About this task:
From the data below, repeat exactly the lines from the line with "(Num (from_i64 i))" to the line with "(Float (to_f64 n))", both included.

== Given data ==

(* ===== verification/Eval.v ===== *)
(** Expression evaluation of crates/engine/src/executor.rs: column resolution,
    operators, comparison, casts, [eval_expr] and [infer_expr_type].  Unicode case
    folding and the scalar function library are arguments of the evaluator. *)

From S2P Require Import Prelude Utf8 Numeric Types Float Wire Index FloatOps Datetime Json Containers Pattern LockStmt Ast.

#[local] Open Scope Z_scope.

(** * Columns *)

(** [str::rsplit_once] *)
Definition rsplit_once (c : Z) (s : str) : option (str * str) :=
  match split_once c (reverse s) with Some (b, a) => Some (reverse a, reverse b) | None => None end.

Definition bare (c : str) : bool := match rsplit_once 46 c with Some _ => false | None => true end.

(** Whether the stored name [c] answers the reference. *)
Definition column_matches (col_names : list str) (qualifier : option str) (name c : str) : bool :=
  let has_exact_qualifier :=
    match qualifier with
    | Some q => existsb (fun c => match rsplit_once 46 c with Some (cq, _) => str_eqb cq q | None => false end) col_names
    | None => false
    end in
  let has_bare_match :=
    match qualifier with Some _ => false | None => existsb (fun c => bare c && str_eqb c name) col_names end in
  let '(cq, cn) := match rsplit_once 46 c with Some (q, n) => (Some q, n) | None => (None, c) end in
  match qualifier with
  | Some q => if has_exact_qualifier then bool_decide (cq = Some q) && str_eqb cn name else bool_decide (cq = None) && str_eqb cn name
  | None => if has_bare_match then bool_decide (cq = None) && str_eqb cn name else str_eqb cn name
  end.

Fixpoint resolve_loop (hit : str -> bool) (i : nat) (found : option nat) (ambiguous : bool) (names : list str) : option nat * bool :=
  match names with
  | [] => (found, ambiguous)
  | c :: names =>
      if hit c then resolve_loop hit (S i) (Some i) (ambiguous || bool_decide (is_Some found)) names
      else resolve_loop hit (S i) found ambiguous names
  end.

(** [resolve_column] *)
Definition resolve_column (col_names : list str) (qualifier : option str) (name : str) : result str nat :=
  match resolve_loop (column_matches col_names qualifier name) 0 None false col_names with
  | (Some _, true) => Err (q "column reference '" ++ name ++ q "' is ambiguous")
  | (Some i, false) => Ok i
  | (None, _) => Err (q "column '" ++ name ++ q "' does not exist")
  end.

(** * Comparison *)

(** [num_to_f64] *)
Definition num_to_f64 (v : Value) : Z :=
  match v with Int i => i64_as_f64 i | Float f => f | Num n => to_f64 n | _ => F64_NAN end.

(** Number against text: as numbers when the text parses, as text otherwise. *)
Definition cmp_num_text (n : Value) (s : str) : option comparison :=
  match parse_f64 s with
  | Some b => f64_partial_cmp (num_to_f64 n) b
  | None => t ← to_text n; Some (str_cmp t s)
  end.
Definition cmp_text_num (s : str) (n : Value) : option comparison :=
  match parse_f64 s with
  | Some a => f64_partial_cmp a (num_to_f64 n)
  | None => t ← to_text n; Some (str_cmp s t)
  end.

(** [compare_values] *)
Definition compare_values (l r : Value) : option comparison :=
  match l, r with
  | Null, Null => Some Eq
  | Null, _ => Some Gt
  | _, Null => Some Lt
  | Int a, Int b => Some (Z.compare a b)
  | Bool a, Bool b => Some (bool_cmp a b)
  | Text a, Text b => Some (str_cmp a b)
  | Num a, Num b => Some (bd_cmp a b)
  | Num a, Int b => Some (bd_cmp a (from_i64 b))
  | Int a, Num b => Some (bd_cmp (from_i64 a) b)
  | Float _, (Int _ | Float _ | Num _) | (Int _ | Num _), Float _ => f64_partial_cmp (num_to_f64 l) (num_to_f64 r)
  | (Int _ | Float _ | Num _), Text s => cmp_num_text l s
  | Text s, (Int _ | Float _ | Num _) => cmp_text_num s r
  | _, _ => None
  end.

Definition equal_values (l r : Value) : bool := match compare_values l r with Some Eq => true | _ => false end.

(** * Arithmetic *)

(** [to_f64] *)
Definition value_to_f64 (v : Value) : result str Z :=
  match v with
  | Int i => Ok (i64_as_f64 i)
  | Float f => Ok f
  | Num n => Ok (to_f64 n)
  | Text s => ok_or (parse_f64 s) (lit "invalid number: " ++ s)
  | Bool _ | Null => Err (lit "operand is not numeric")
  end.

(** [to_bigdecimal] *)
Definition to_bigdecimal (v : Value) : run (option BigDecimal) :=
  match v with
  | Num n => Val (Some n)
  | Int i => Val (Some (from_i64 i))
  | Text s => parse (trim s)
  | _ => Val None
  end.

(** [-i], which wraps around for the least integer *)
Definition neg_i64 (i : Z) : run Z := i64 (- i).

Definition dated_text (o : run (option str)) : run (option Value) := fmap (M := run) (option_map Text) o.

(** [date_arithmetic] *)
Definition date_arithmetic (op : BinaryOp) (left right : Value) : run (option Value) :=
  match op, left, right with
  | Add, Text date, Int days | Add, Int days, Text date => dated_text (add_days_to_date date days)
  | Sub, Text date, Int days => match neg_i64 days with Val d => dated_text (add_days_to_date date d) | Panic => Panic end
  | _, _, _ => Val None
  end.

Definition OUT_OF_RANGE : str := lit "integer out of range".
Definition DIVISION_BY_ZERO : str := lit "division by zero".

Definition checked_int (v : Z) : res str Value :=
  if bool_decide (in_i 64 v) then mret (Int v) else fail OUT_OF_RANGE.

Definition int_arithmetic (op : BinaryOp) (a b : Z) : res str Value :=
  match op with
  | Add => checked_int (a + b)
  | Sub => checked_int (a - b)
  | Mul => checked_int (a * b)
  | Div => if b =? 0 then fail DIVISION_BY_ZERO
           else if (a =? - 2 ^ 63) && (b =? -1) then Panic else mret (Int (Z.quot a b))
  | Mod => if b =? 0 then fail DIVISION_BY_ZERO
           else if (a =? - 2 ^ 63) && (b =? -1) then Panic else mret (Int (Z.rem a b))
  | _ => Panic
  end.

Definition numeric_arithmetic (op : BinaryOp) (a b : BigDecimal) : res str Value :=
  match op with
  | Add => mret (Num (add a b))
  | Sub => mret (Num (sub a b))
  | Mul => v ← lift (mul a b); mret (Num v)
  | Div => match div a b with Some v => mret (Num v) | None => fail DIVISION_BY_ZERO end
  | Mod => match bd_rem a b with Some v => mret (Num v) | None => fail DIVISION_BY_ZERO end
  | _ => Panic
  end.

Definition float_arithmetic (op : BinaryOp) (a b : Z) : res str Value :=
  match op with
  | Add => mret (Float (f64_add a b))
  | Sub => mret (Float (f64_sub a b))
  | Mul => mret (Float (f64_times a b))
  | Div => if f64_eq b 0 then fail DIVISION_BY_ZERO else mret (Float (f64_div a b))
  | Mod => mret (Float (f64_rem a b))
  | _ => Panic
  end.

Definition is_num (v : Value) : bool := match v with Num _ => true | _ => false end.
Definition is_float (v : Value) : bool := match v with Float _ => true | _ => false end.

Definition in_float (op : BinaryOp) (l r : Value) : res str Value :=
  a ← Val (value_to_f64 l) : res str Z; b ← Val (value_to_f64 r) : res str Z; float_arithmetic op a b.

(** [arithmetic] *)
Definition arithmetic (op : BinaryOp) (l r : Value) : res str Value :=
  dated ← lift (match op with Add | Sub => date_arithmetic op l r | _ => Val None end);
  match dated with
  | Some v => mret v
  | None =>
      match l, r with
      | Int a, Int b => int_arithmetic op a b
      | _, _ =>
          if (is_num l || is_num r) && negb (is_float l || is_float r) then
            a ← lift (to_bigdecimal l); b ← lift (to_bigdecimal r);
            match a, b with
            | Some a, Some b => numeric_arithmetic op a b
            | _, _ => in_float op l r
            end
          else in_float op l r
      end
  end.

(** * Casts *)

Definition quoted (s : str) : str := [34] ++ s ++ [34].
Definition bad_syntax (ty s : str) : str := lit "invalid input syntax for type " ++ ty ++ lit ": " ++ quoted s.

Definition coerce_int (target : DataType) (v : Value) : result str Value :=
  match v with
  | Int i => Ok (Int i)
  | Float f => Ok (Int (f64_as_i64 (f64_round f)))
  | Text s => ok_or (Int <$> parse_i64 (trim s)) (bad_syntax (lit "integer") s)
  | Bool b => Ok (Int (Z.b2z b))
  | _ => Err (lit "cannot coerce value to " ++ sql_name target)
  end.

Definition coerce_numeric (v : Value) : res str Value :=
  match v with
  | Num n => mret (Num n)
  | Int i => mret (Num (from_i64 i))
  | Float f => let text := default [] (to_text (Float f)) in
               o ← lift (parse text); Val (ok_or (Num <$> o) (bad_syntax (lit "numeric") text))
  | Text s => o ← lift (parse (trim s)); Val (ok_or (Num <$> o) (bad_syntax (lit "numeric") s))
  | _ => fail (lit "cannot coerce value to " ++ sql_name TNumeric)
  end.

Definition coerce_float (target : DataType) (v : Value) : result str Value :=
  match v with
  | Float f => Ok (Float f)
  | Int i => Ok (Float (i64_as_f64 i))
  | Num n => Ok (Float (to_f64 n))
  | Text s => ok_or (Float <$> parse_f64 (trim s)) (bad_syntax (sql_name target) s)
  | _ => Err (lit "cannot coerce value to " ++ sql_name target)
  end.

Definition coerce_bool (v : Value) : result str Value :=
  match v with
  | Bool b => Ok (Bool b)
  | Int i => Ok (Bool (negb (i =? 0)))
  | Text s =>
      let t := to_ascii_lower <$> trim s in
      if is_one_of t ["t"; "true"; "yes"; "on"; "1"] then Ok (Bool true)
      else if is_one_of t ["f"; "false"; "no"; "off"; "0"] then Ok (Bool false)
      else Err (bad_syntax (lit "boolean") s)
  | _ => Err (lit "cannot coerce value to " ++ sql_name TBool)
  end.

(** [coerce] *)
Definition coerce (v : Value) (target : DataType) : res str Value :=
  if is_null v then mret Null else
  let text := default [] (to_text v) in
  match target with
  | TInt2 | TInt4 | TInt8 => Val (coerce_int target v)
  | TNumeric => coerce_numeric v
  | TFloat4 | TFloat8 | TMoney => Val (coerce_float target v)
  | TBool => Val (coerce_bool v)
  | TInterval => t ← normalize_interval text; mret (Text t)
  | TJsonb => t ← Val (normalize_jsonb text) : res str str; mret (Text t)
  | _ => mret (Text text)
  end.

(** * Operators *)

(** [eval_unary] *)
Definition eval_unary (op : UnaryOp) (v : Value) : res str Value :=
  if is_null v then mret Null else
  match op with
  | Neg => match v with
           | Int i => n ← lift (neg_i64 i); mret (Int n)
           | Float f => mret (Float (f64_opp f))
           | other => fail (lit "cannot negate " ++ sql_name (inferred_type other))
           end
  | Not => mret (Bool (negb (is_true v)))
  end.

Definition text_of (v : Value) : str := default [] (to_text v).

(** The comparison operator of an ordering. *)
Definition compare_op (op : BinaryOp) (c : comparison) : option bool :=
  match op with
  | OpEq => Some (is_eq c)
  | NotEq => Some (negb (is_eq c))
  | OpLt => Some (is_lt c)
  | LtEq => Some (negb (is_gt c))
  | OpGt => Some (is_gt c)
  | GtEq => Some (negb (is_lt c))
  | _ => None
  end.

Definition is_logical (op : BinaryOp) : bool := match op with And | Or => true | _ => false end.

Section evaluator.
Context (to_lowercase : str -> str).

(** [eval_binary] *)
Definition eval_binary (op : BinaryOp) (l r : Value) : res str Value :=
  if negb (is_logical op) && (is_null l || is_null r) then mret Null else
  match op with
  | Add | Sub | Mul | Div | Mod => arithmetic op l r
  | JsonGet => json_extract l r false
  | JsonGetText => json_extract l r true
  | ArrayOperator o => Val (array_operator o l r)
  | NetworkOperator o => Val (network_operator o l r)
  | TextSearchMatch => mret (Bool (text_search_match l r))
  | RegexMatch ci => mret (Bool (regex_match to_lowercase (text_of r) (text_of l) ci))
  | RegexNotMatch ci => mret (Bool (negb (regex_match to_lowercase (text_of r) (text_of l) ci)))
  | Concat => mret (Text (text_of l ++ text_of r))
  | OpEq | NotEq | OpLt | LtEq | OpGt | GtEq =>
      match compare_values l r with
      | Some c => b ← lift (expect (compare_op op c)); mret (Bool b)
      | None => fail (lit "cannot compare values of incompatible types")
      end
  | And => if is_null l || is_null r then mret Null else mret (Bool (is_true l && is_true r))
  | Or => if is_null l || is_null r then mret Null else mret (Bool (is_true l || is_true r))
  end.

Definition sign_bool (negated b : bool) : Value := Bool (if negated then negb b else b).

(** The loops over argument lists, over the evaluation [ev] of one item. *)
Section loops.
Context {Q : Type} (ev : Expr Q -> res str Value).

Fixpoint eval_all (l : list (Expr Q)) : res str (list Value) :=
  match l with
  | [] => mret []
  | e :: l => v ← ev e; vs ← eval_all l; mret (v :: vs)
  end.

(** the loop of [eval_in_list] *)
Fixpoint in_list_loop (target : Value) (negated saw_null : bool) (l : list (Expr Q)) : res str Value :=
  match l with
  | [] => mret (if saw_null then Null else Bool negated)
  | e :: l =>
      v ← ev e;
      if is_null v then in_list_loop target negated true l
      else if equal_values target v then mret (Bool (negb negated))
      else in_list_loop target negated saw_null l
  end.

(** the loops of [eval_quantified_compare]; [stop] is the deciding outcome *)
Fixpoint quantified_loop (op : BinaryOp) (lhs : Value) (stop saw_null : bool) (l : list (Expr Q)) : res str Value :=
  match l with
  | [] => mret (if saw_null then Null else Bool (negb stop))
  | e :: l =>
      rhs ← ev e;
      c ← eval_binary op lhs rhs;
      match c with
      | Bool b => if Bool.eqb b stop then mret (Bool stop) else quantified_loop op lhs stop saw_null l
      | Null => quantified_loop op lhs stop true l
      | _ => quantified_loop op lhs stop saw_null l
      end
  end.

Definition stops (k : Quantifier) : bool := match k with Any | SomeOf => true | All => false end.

===

Exercise result:
  | Int i => mret (Num (from_i64 i))
  | Float f => let text := default [] (to_text (Float f)) in
               o ← lift (parse text); Val (ok_or (Num <$> o) (bad_syntax (lit "numeric") text))
  | Text s => o ← lift (parse (trim s)); Val (ok_or (Num <$> o) (bad_syntax (lit "numeric") s))
  | _ => fail (lit "cannot coerce value to " ++ sql_name TNumeric)
  end.

Definition coerce_float (target : DataType) (v : Value) : result str Value :=
  match v with
  | Float f => Ok (Float f)
  | Int i => Ok (Float (i64_as_f64 i))
  | Num n => Ok (Float (to_f64 n))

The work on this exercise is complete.